One step at a time

IS IT JUST ME or does it feel like the speed of life has accelerated? Yes, there are moments of calm, but they don’t seem to last long, do they?

Suddenly someone gets sick, the roof starts to leak, or a bunch of bills expire all at once. How do we navigate this hectic world we live in?

For me, it’s one step at a time.

I literally have to say this to myself sometimes. One step at a time. Just saying it out loud helps.

If you are like me, your mind gets jammed a bit when you have many things to take care of. And if unexpected problems come up, you get anxious.

How am I going to deal with all this?

One step at a time.

And just by saying it, I can focus on the task at hand and not get tangled up with worry.

That may seem obvious, but I didn’t always think this way. I used to try to figure out everything at once. Or maybe I worried about everything simultaneously. And I was a mess.

Perhaps I didn’t show it on the outside, but on the inside my mind raced. It was very stressful.   

For the One Step At A Time method to work, I had a lot of background work to do first. And it was all about trust. 

We often hear about the Kingdom of God. What does this mean, and what does it have to do with our sometimes crazy existence?

One way to interpret the Kingdom is by its name. A kingdom is where people live, work, and socialize. Within any kingdom there is some kind of order.

And there is a King.   

So when I pray, thy Kingdom come, I could be praying for God’s order in my life. I pray that he establishes his time, space, and priorities for me.

This doesn’t make me a puppet. Like in any great play, the writer creates the script, but the actors bring it alive.

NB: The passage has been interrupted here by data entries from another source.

(** Everything [solve_plate_optimization] does to [model] before it creates
    the solver.  The statements are collected at the end; before that come,
    in the order in which the code reaches them, the integers it hands to the
    solver's interface: the bounds [plate_count - 1] and [ups_per_plate] of
    the two variables of each tag, the hints, each tag's quantity in the
    first loop over the plates, and the bound [ups_per_plate] in the second
    loop over the plates. *)
Definition build_model (tags : list Tag) (ups_per_plate plate_count : Z)
    (seed_solution : list SeedEntry) : Result CpModel :=
  let num_tags := length tags in
  let all_plates := seq 0 (Z.to_nat plate_count) in
  let enforce_min_tags := bool_decide (100 < length tags)%nat in
  _ ← mapM (λ _, int64_arg (plate_count - 1)) (seq 0 num_tags);
  _ ← mapM (λ _, int64_arg ups_per_plate) (seq 0 num_tags);
  hint_stmts ← mapM (λ e, hint_entry num_tags e.1 e.2)
                     (imap (λ i e, (i, e)) seed_solution);
  _ ← mapM (λ _, mapM (λ tag, int64_arg (QTY tag)) tags) all_plates;
  _ ← mapM (λ _, int64_arg ups_per_plate) all_plates;
  Ok (((λ i, NewIntVar (tag_to_plate i) 0 (plate_count - 1)) <$> seq 0 num_tags)
      ++ ((λ i, NewIntVar (ups_vars i) 1 ups_per_plate) <$> seq 0 num_tags)
      ++ ((λ j, NewIntVar (plate_sheets j) 1 10000) <$> all_plates)
      ++ mjoin hint_stmts
      ++ ((λ j, NewBoolVar (plate_used j)) <$> all_plates)
      ++ mjoin ((λ i, (λ j, NewBoolVar (tag_on_plate i j)) <$> all_plates)
                  <$> seq 0 num_tags)
      ++ mjoin (link_plate tags <$> all_plates)
      ++ mjoin (occupancy_plate enforce_min_tags num_tags ups_per_plate <$> all_plates)
      ++ [Minimize (plate_sheets <$> all_plates)]).

(** ** Meaning of a model *)

(** An assignment of a value to every variable; [v x] is [Value(x)]. *)
Definition Valuation : Type := Var → Z.

Definition lit_true (v : Valuation) (l : Literal) : Prop :=
  match l with
  | Lit x => v x = 1
  | Not x => v x = 0
  end.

Every human life is unique and unrepeatable.  

But for me to accept one step at a time, I need to be sure.

It’s not just bringing order to your thoughts and actions. There’s a deeper order at work. It’s your soul seeking rest.

In my mind I might understand that I can only do one thing at a time. I can identify my limits, but this understanding might not give me peace.

So how do I accept my reality in my inner narrative?

Your innermost conversation with yourself might tell you things like, you’ve messed up before so you probably will again.

Or, remember when they let you down? They probably will again.

Or, remember all those bad experiences? Here comes another one.

So even if you know that everything does not go wrong all the time, you still worry, especially when things get overwhelming.

In that innermost place, your secret heart of hearts, that’s where the Spirit works — if you let him. It’s where the Kingdom of God begins.

It’s a place that tells you, rest child. Find rest in the Lord and not in others or situations, not even in yourself. None of those things will ever satisfy your soul.

Do not place the burden of your inner peace on their shoulders. Do not raise them up as gods.

They will let you down at times because they are human and imperfect. So are you. So be at peace with this reality.

Let God’s Spirit reveal to you a place of comfort for your worries. Open your heart, and behold the Kingdom of Heaven.

And what will you see when you seek the Kingdom? First, you will see the King.

So gaze upon him. He was crowned with thorns and raised up high upon the cross.

He is the King of kings against which all others shall be judged. But not for the sake of punishment, but instead to reveal the infinite mercy of God.

Stand firm upon this eternal promise. Move forward in synchrony with the Spirit of the Lord.

Accept every moment as part of a greater order, part of a heavenly Kingdom.

Seek the King’s presence. Trust. Believe.

And enter into a state of grace with your Creator.

One step at a time.

. . . . . . .

But seek first his kingdom and his righteousness, and all these things shall be yours as well.